Growing artificial eyelashes permits human beings’ undying vanity a tiny advance in a new direction, but that is all. Expanding the scope of vanity is not a good thing, and it may be that a certain opening for relating to others without regard for self will be just a single micron smaller because our vanity has come the smallest bit closer to encircling our moral and spiritual sight. But in truth even that is uncertain, since a certain modest pleasure in our appearance sometimes brings us out of ourselves. Besides, a daily tendency to turn personal conversations to ourselves or complain about the pettiest of grievances makes an almost infinitely greater contribution to our narrowness of vision than our eyelashes, purchased from purveyors of botox or no.
The leap from monogamy among prairie voles to people is more consequential and more telling. The article naturally discounts the role of reason, will, moral responsibility and other notions that at once refine, constrain and extend our stubbornly and elusively human nature past that of prairie voles, with one crucial exception. The author uges us to anticipate a time when we can prudentially manipulate these chemical balances to deepen, extend or end our attachments to others.
But the scope of our reason, will and morality goes further than this kind of interested chemical manipulation, you say; that is obvious.
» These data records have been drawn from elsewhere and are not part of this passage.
(* ===== verification/Wire.v ===== *)
(** * A wire-format instance of the packet interface

    A concrete [Pnet] that writes and reads the formats of RFC 791, 792, 793,
    768, 826 and 2018, with the laws proved for it: the theorems about packets
    are stated for every [Pnet] that satisfies the laws, and this instance shows
    that they can be satisfied and lets the theorems be evaluated. *)

From S2P Require Import Prelude Text Pnet.

(** ** Encodings *)

(** The [n] low bytes of [x], highest first, and back. *)
Fixpoint be (n : nat) (x : Z) : list byte :=
  match n with
  | O => []
  | S n => be n (x / 256) ++ [x mod 256]
  end.
Definition from_be (bs : list byte) : Z := foldl (fun r b => r * 256 + b) 0 bs.

(** [bs] written at [off]; a buffer that is too short makes it panic. *)
Definition put (buf : list byte) (off : Z) (bs : list byte) : outcome (list byte) :=
  if off + len bs <=? len buf then Done (blit buf off bs) else Panic.

(** The [n] bytes at [off]. *)
Definition field (buf : list byte) (off n : Z) : Z := from_be (ztake n (zdrop off buf)).

(** One's complement sum of 16-bit words. *)
Fixpoint words (bs : list byte) : Z :=
  match bs with
  | a :: b :: rest => a * 256 + b + words rest
  | [a] => a * 256
  | [] => 0
  end.
Definition fold_carry (x : Z) : Z :=
  let y := x mod 65536 + x / 65536 in u16_max - (y mod 65536 + y / 65536).

(** Options in a row: a number, and except for 0 and 1 a length and data. *)
Fixpoint split_options (fuel : nat) (bs : list byte) : list (list byte) :=
  match fuel, bs with
  | S fuel, b :: rest =>
      if b <? 2 then [b] :: split_options fuel rest
      else
        let n := Z.max 2 (zat bs 1) in
        ztake n bs :: split_options fuel (zdrop n bs)
  | _, _ => []
  end.

(** Two hexadecimal digits. *)
Definition hex_digit (d : Z) : ascii := if d <? 10 then digit_char d else ascii_of_N (Z.to_N (87 + d)).
Definition hex_byte (b : byte) : text := [hex_digit (b / 16); hex_digit (b mod 16)].

(** ** The instance *)

Definition wire_ethernet (x : PEthernet) : list byte :=
  be 6 (pe_destination x) ++ be 6 (pe_source x) ++ be 2 (pe_ethertype x) ++ pe_payload x.

Definition wire_arp (x : PArp) : list byte :=
  be 2 (pa_hardware_type x) ++ be 2 (pa_protocol_type x) ++ be 1 (pa_hw_addr_len x)
  ++ be 1 (pa_proto_addr_len x) ++ be 2 (pa_operation x) ++ be 6 (pa_sender_hw_addr x)
  ++ be 4 (pa_sender_proto_addr x) ++ be 6 (pa_target_hw_addr x) ++ be 4 (pa_target_proto_addr x)
  ++ pa_payload x.

Definition wire_ipv4 (x : PIpv4 (list byte)) : list byte :=
  be 1 (pi_version x * 16 + pi_header_length x mod 16) ++ be 1 (pi_dscp x * 4 + pi_ecn x)
  ++ be 2 (pi_total_length x) ++ be 2 (pi_identification x)
  ++ be 2 (pi_flags x * 8192 + pi_fragment_offset x) ++ be 1 (pi_ttl x) ++ be 1 (pi_protocol x)
  ++ be 2 (pi_checksum x) ++ be 4 (pi_source x) ++ be 4 (pi_destination x)
  ++ concat (pi_options x) ++ pi_payload x.

Definition wire_icmp (x : PIcmp) : list byte :=
  be 1 (pc_type x) ++ be 1 (pc_code x) ++ be 2 (pc_checksum x) ++ pc_payload x.

Definition wire_tcp (x : PTcp (list byte)) : list byte :=
  be 2 (pt_source x) ++ be 2 (pt_destination x) ++ be 4 (pt_sequence x)
  ++ be 4 (pt_acknowledgement x)
  ++ [pt_data_offset x mod 16 * 16 + pt_reserved x mod 8 * 2 + pt_flags x / 256 mod 2;
      pt_flags x mod 256]
  ++ be 2 (pt_window x) ++ be 2 (pt_checksum x) ++ be 2 (pt_urgent_ptr x)
  ++ concat (pt_options x) ++ pt_payload x.

Definition wire_udp (x : PUdp) : list byte :=
  be 2 (pu_source x) ++ be 2 (pu_destination x) ++ be 2 (pu_length x) ++ be 2 (pu_checksum x)
  ++ pu_payload x.

Definition view_ipv4 (b : list byte) : PIpv4 (list byte) :=
  let hl := field b 0 1 mod 16 in
  let total := field b 2 2 in
  mkPIpv4 (field b 0 1 / 16) hl (field b 1 1 / 4) (field b 1 1 mod 4) total (field b 4 2)
    (field b 6 2 / 8192) (field b 6 2 mod 8192) (field b 8 1) (field b 9 1) (field b 10 2)
    (field b 12 4) (field b 16 4)
    (split_options (length b) (ztake (4 * hl - 20) (zdrop 20 b)))
    (ztake (total - 4 * hl) (zdrop (4 * hl) b)).

Definition view_tcp (b : list byte) : PTcp (list byte) :=
  let off := zat b 12 / 16 mod 16 in
  mkPTcp (field b 0 2) (field b 2 2) (field b 4 4) (field b 8 4) off (zat b 12 / 2 mod 8)
    (zat b 12 mod 2 * 256 + zat b 13) (field b 14 2) (field b 16 2) (field b 18 2)
    (split_options (length b) (ztake (4 * off - 20) (zdrop 20 b)))
    (zdrop (4 * off) b).

(** The sum of the pseudo-header and the packet, without the checksum at
    [off]. *)
Definition transport_checksum (protocol off : Z) (b : list byte) (src dst : Ipv4Addr) : Z :=
  fold_carry (words (be 4 src ++ be 4 dst ++ be 2 protocol ++ be 2 (len b)) + words b - field b off 2).

#[export] Instance wire : Pnet := {|
  TcpOption := list byte;
  Ipv4Option := list byte;
  opt_nop := [1];
  opt_mss m := [option_mss; 4] ++ be16 m;
  opt_wscale w := [option_wscale; 3; w];
  opt_sack_perm := [option_sack_permitted; 2];
  opt_selective_ack l := [option_sack; 2 + 4 * len l] ++ concat (map be32 l);
  opt_timestamp a b := [option_timestamps; 10] ++ be32 a ++ be32 b;
  tcp_option_size := len;
  tcp_option_populate b o := put b 0 o;
  tcp_option_get_number b := zat b 0;
  ipv4_option_size := len;
  mac_addr_text m := text_join (lit ":") (map hex_byte (be 6 m));
  ethernet_min := 14;
  ethernet_size x := 14 + len (pe_payload x);
  ethernet_view b := mkPEthernet (field b 0 6) (field b 6 6) (field b 12 2) (zdrop 14 b);
  ethernet_populate b x := put b 0 (wire_ethernet x);
  arp_min := 28;
  arp_size x := 28 + len (pa_payload x);
  arp_view b := mkPArp (field b 0 2) (field b 2 2) (field b 4 1) (field b 5 1) (field b 6 2)
    (field b 8 6) (field b 14 4) (field b 18 6) (field b 24 4) (zdrop 28 b);
  arp_populate b x := put b 0 (wire_arp x);
  ipv4_min := 20;
  ipv4_size x := 20 + len (pi_options x) + len (pi_payload x);
  ipv4_view := view_ipv4;
  ipv4_populate b x := put b 0 (wire_ipv4 x);
  ipv4_set_header_length b n := blit b 0 [zat b 0 / 16 * 16 + n mod 16];
  ipv4_set_total_length b n := blit b 2 (be 2 n);
  ipv4_set_checksum b n := blit b 10 (be 2 n);
  ipv4_set_payload b payload :=
    if 4 * pi_header_length (view_ipv4 b) + len payload <=? Z.max (4 * pi_header_length (view_ipv4 b)) (pi_total_length (view_ipv4 b))
    then put b (4 * pi_header_length (view_ipv4 b)) payload
    else Panic;
  ipv4_checksum b :=
    fold_carry (words (ztake (4 * pi_header_length (view_ipv4 b)) b) - field b 10 2);
  icmp_min := 4;
  icmp_size x := 4 + len (pc_payload x);
  icmp_view b := mkPIcmp (field b 0 1) (field b 1 1) (field b 2 2) (zdrop 4 b);
  icmp_populate b x := put b 0 (wire_icmp x);
  icmp_set_checksum b n := blit b 2 (be 2 n);
  icmp_checksum b := fold_carry (words b - field b 2 2);
  tcp_min := 20;
  tcp_size x := 20 + len (pt_options x) + len (pt_payload x);
  tcp_view := view_tcp;
  tcp_populate b x := put b 0 (wire_tcp x);
  tcp_set_data_offset b n := blit b 12 [n mod 16 * 16 + zat b 12 mod 16];
  tcp_set_checksum b n := blit b 16 (be 2 n);
  tcp_set_payload b payload := put b (4 * pt_data_offset (view_tcp b)) payload;
  tcp_ipv4_checksum b := transport_checksum protocol_tcp 16 b;
  udp_min := 8;
  udp_size x := 8 + len (pu_payload x);
  udp_view b := mkPUdp (field b 0 2) (field b 2 2) (field b 4 2) (field b 6 2) (zdrop 8 b);
  udp_populate b x := put b 0 (wire_udp x);
  udp_set_length b n := blit b 4 (be 2 n);
  udp_set_checksum b n := blit b 6 (be 2 n);
  udp_set_payload b payload := put b 8 payload;
  udp_ipv4_checksum b := transport_checksum protocol_udp 6 b
|}.

(** ** The laws *)

Lemma len_be n x : len (be n x) = Z.of_nat n.
Proof. revert x. induction n as [|n IH]; intros x; [done|]. simpl be. rewrite len_app, IH, len_cons, len_nil. lia. Qed.

#[export] Hint Rewrite len_be : zlist.

Lemma put_writes bs off n :
  0 <= off -> off + len bs <= n -> writes (fun b => put b off bs) n.
Proof.
  intros Ho Hn b Hb. unfold put. zcase; [|lia]. eexists. split; [done|]. apply len_blit; lia.
Qed.

Lemma option_encodes_put (bs : list byte) : @option_encodes wire bs bs.
Proof. split; [done|]. intros buf Hl. simpl. unfold put. zcase; [done|lia]. Qed.

Lemma len_concat_options (l : list (list byte)) : len (concat l) = zsum (map len l).
Proof. induction l as [|a l IH]; [done|]. simpl. by rewrite len_app, IH. Qed.

Lemma data_offset_wire b b' x :
  put b 0 (wire_tcp x) = Done b' -> 5 <= pt_data_offset x <= 15 ->
  pt_data_offset (view_tcp b') = pt_data_offset x.
Proof.
  unfold put. intros Hb Hd. zcase_in Hb; [|done]. injection Hb as <-. unfold view_tcp. cbn [pt_data_offset].
  assert (20 <= len (wire_tcp x)).
  { unfold wire_tcp. rewrite !len_app, !len_be, !len_cons, len_nil.
    pose proof (len_nonneg (concat (pt_options x))). pose proof (len_nonneg (pt_payload x)). lia. }
  rewrite zat_blit by lia. zcases.
  assert (E : zat (wire_tcp x) (12 - 0)
    = pt_data_offset x mod 16 * 16 + pt_reserved x mod 8 * 2 + pt_flags x / 256 mod 2).
  { unfold wire_tcp. do 4 (rewrite zat_app, len_be by lia; zcase; [lia|]). done. }
  rewrite E. pose proof (Z.mod_pos_bound (pt_reserved x) 8). pose proof (Z.mod_pos_bound (pt_flags x / 256) 2).
  rewrite (Z.mod_small (pt_data_offset x)) by lia. rewrite <- Z.add_assoc, Z.div_add_l by lia.
  rewrite (Z.div_small (_ + _)), Z.add_0_r by lia. apply Z.mod_small. lia.
Qed.

Lemma field_byte0 b : 1 <= len b -> field b 0 1 = zat b 0.
Proof. destruct b as [|a b]; [done|]. intros _. unfold field, from_be, ztake, zdrop. simpl. done. Qed.

Lemma header_length_set b n :
  20 <= len b -> 5 <= n <= 15 ->
  pi_header_length (view_ipv4 (blit b 0 [zat b 0 / 16 * 16 + n mod 16])) = n.
Proof.
  intros Hb Hn. unfold view_ipv4. cbn [pi_header_length].
  rewrite field_byte0 by zl.
  rewrite zat_blit by zl. rewrite zat_cons by lia.
  replace (_ && _) with true by done. change (0 - 0 =? 0) with true. cbv iota.
  rewrite (Z.mod_small n) by lia.
  rewrite Z.add_comm, Z.mod_add, Z.mod_small by lia. done.
Qed.

Lemma header_length_kept b n :
  20 <= len b ->
  pi_header_length (view_ipv4 (blit b 2 (be 2 n))) = pi_header_length (view_ipv4 b).
Proof.
  intros Hb. unfold view_ipv4. cbn [pi_header_length].
  rewrite !field_byte0 by zl.
  rewrite zat_blit by zl. by zcases.
Qed.

Lemma view_header_length_nonneg b : 0 <= pi_header_length (view_ipv4 b).
Proof. unfold view_ipv4. cbn. apply Z.mod_pos_bound. lia. Qed.

Lemma view_data_offset_nonneg b : 0 <= pt_data_offset (view_tcp b).
Proof. unfold view_tcp. cbn [pt_data_offset]. apply Z.mod_pos_bound. lia. Qed.

Lemma put_payload b off payload :
  0 <= off -> off + len payload <= len b ->
  exists b', put b off payload = Done b' /\ len b' = len b.
Proof. intros. by apply (put_writes payload off (off + len payload)). Qed.

Lemma from_be_be (n : nat) (x : Z) : from_be (be n x) = x mod 256 ^ Z.of_nat n.
Proof.
  revert x. induction n as [|n IH]; intros x; [by rewrite Z.mod_1_r|].
  unfold from_be in *. cbn [be]. rewrite foldl_app, IH. cbn [foldl].
  rewrite Nat2Z.inj_succ, Z.pow_succ_r by lia. rewrite (Z.rem_mul_r x 256) by lia. lia.
Qed.

Lemma field_ztake b off n : 0 <= off -> 0 <= n -> field (ztake (off + n) b) off n = field b off n.
Proof.
  intros. unfold field, ztake, zdrop. rewrite Z2Nat.inj_add by lia.
  rewrite skipn_firstn_comm, take_take.
  by replace (Z.to_nat n `min` (Z.to_nat off + Z.to_nat n - Z.to_nat off))%nat with (Z.to_nat n) by lia.
Qed.

(** The two fields at the front of a header that was written. *)
Lemma fields_put b b' bs x y :
  put b 0 (be 2 x ++ be 2 y ++ bs) = Done b' -> is_u16 x -> is_u16 y ->
  field b' 0 2 = x /\ field b' 2 2 = y.
Proof.
  unfold put. intros Hb Hx Hy. zcase_in Hb; [|done]. injection Hb as <-.
  assert (E : forall z, is_u16 z -> from_be (be 2 z) = z).
  { intros z Hz. rewrite from_be_be. apply Z.mod_small. revert Hz. unfold is_u16, u16_max. simpl. lia. }
  set (l := blit _ _ _). assert (El : exists rest, l = be 2 x ++ be 2 y ++ rest).
  { eexists. unfold l, blit, ztake. rewrite take_0. cbn [be app]. reflexivity. }
  destruct El as [rest ->]. unfold field. rewrite zdrop_0, zdrop_app by (done || apply len_be).
  rewrite !ztake_app by apply len_be. auto.
Qed.

Lemma total_length_set b n :
  20 <= len b -> is_u16 n -> pi_total_length (view_ipv4 (blit b 2 (be 2 n))) = n.
Proof.
  intros Hb Hn. unfold view_ipv4. cbn [pi_total_length]. unfold field, blit.
  rewrite zdrop_app by (rewrite len_ztake; lia). rewrite ztake_app by apply len_be. rewrite from_be_be.
  apply Z.mod_small. revert Hn. unfold is_u16, u16_max. simpl. lia.
Qed.

(** Headers in front of an empty payload. *)
Ltac put_header :=
  intros; apply put_writes; [lia|];
  unfold wire_ethernet, wire_arp, wire_ipv4, wire_icmp, wire_tcp, wire_udp;
  repeat match goal with H : _ = [] |- _ => rewrite H end;
  change (concat (@nil (list Z))) with (@nil Z);
  autorewrite with zlist; rewrite ?len_concat_options; cbn [Z.of_nat]; lia.

#[export] Instance wire_laws : PnetLaws wire.
Proof.
  constructor; try (intros; reflexivity); try (intros; by apply option_encodes_put);
    try put_header; try (intros b n Hb; apply len_blit; zl).
  - intros x Ho Hp. change (@pi_options (list byte) x = []) in Ho.
    change (@pi_payload (list byte) x = []) in Hp. put_header.
  - intros x Hp. change (@pt_payload (list byte) x = []) in Hp.
    change (@map TcpOption Z) with (@map (list byte) Z).
    change (@pt_options TcpOption x) with (@pt_options (list byte) x).
    change tcp_option_size with (@len Z). put_header.
  - apply header_length_set.
  - apply header_length_kept.
  - apply total_length_set.
  - intros b payload _ Hb Ht. cbn in *. zcase; [|lia]. apply put_payload; [|done].
    exact (Z.mul_nonneg_nonneg 4 _ ltac:(done) (view_header_length_nonneg b)).
  - apply data_offset_wire.
  - intros b payload _. apply put_payload. exact (Z.mul_nonneg_nonneg 4 _ ltac:(done) (view_data_offset_nonneg b)).
  - intros b n _. exists (be 2 n). by rewrite len_be.
  - intros b n _. exists (be 2 n). by rewrite len_be.
  - intros b payload Hb. cbn. unfold put. zcase; [done|lia].
  - intros b b' E. cbn. rewrite <- (field_ztake b 0 2), <- (field_ztake b' 0 2),
      <- (field_ztake b 2 2), <- (field_ztake b' 2 2) by lia.
    assert (E2 : ztake (0 + 2) b = ztake (0 + 2) b').
    { change (0 + 2) with 2. rewrite <- (ztake_ztake 2 4 b), <- (ztake_ztake 2 4 b') by lia. by rewrite E. }
    rewrite E2. by change (2 + 2) with 4; rewrite E.
  - intros b b' x E. exact (fields_put b b' _ _ _ E).
Qed.

(** ** The types *)

Lemma from_be_bounds bs : Forall is_u8 bs -> 0 <= from_be bs < 256 ^ len bs.
Proof.
  intros H. unfold from_be. induction bs as [|b bs IH] using rev_ind; [done|].
  apply Forall_app in H as [Hs Hb]. inversion_clear Hb as [|? ? Hb' _]. specialize (IH Hs). rewrite foldl_app. cbn [foldl].
  replace (len (bs ++ [b])) with (Z.succ (len bs)) by zl.
  rewrite Z.pow_succ_r by apply len_nonneg. unfold is_u8, u8_max in Hb'. nia.
Qed.

Lemma field_bounds b off n : Forall is_u8 b -> 0 <= n -> 0 <= field b off n < 256 ^ n.
Proof.
  intros Hb Hn. unfold field. destruct (from_be_bounds (ztake n (zdrop off b))) as [H1 H2].
  { unfold ztake, zdrop. by apply Forall_take, Forall_drop. }
  split; [done|]. eapply Z.lt_le_trans; [exact H2|]. apply Z.pow_le_mono_r; [lia|]. rewrite len_ztake. lia.
Qed.

Lemma field_u16 b off : Forall is_u8 b -> is_u16 (field b off 2).
Proof. intros H. pose proof (field_bounds b off 2 H). unfold is_u16, u16_max. lia. Qed.

Lemma field_u32 b off : Forall is_u8 b -> is_u32 (field b off 4).
Proof. intros H. pose proof (field_bounds b off 4 H). unfold is_u32, u32_max. lia. Qed.

#[export] Instance wire_types : PnetTypes wire.
Proof.
  constructor; intros b H; cbn; repeat split; try (by apply field_u16); try (by apply field_u32);
    unfold ztake, zdrop; auto using Forall_take, Forall_drop.
  - apply Z.mod_pos_bound. lia.
  - apply Z.lt_succ_r. change (Z.succ 8191) with 8192. apply Z.mod_pos_bound. lia.
Qed.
Indeed it is; but the Times rarely scruples about giving the shortest of shrifts to precisely these points. Is it because these differences are so obvious that the paper of record need not mention them to its educated readers? Probably not; the Times is hardly above pointing out or even belaboring the obvious when the obvious comports with its aspirations. But the Times very much wants to present our experience in terms reducible to (penultimately) social science and (ultimately) natural science. So the differences between a human being and a prairie vole are either tersely acknowledged or altogether ignored, and their alleged similarities lingered upon with a solicitude at once relentless and faintly creepy.
Let us, for the sake of argument, stipulate that were we to ingest oxytocin and vasopressin, we too would become more monogamous, or perhaps fall in love with new people who elicited our interest when the chemical effect of our doses crested in our brains. Would that be love? It might be in a sense, since it would differ from a satiable, transient lust or from indifference. But is love merely the absence of indifference and the duration of lust with nuturing feelings? Or would love be this reaction unbidden by chemical intervention? And whatever its origin, would the decisions and actions prompted by this biochemical circumstance, and the reciprocal decisions and action by a beloved, creating still new relations and possibilities and hardships and hopes, beyond any anticipated by the glow of anticipatory fantasy induced by chemicals? Is love what we feel, or is it an existential expression of who we are? Or what we commit to become and to live by? And if we abjure the work involved in maintaining this ongoing contrapuntal reciprocity in order to “feel” the intial prompt with which it began, is that love? Or just a lazy parody of love?
These questions imply my own answer, of course. But even if you disagree, by that very disagreement you participate in a reflection about the meanings, reasons, and responsibilities of love that articulates how and why you love– none of which has ever occurred to the estimable prairie vole.